Response 5: This's a good question. As the reviewer’ say, maybe it is better to gain genome editing offspring by microinjection of sgRNA and Cas9 mRNA or mixed RNPs into one-cell fertilized eggs of medaka. However, this pCas9-mU6sgRNA vector-based system might provide an alternative choice for the study of genes with lethal effects at the early stage of embryonic development, and the delayed gene editing by this plasmid-based system might be more conducive to study their functions in the later development stage.
Author Response
Thanks a lot for the suggestion of the reviewer. At the end of the first paragragh in the Discussion, we have added “Meanwhile, pCas9-mU6sgRNA can efficiently mediate gene knock-our ot knock-in at a specific site in embryos as well. Although it may be better to gain genome editing offsprings by microinjection of sgRNA and Cas9 mRNA or mixed RNPs into one-cell embryos, the pCas9-mU6sgRNA provides an alternative choice for the study of genes with lethal effects at the early stage of embryonic development.
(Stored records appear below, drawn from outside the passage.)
Lemma redirection_port_witness :
  exists p q config, proxy_port portless_ports portless_converted.2 "front" = Val (Some q) /\
    HostApi.px_port p = None /\ HttpConfig.port config <> q.
Proof.
  destruct (redirection_port portless_compose portless_converted.1 portless_converted.2 portless_ports 1
              (nth 1 portless_converted.2 (mkOnboardInfo [] [])) (nth 1 portless_converted.2 (mkOnboardInfo [] [])) "front")
    as (p & q & config & Hq & Hp & _ & _ & Hiff).
  - repeat constructor.
  - apply (bool_decide_unpack _). vm_compute. exact I.
  - replace (HostApi.oi_proxies _) with (co_proxies portless_compose) by (vm_compute; reflexivity).
    apply Forall_cons. split; [intros ? [= <-]; unfold u16_max; lia|]. apply Forall_cons. split; [by intros ? ?|constructor].
  - vm_compute. reflexivity.
  - vm_compute. reflexivity.
  - split; [vm_compute; reflexivity|]. split; [vm_compute; by eexists|]. intros [|[|j]] info Hj Hi; [|lia..].
    vm_compute in Hi. by injection Hi as <-.
  - reflexivity.
  - exists p, q, config. assert (HostApi.px_port p = None) as Hnone.
    { vm_compute in Hp. by injection Hp as <-. }
    split; [exact Hq|]. split; [exact Hnone|]. intros Heq. apply Hiff in Heq as [[z Hz]|[[Hin _]|Ht]].
    + by rewrite Hnone in Hz.
    + vm_compute in Hin. apply elem_of_cons in Hin as [?|Hin]; [done|by apply elem_of_nil in Hin].
    + by vm_compute in Ht.
Defined.
End witnesses.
Because the expression of sgRNA and Cas9 in pCas9-mU6sgRNA may be initiated until blastula, the delayed gene editing might be conducive to study the functions of these lethal genes in embryonic development at the late stage.”
Reviewer 3 Report
Frankly, this manuscript fits the topic of the journal and the issue. I expected the authors to add some new data to validate their results in the revised manuscript to make it better. Based on the revised manuscripts I got, I do not think the authors directly addressed the reviewers’ concerns by providing experimental evidence. But I still think the manuscript greatly improved in terms of expression or statement which makes it more precise and clearer. It might be interesting to researchers who work on fish, especially medaka, even though it’s not attractive to me, personality. I noticed there is a new author added in the revised manuscripts. Since nothing new added to the revised manuscript, it’s not common. I think the authors need to explain her/his contributions in the revised manuscript.
Author Response
We are sorry that we forgot to add the author Jie Wang in our first draft due to negligence. In fact, Jie Wang has graduated as a graduate student. She was the first graduate student in our research group to carry out gene editing in fish cultured cells. She mainly used sgRNA and Cas9 mRNA or mixed RNPs and the gene editing effiency was very low. She had constructed multiple plasmids, isolated U6 promoters and so on. After her graduation, this job was transferred to the next graduate student, Zeming Zhang. During our revision process, we realized that she had made a lot contributions to this job in terms of conceptualization, methodology and investigation. So we added her name in the revised draft.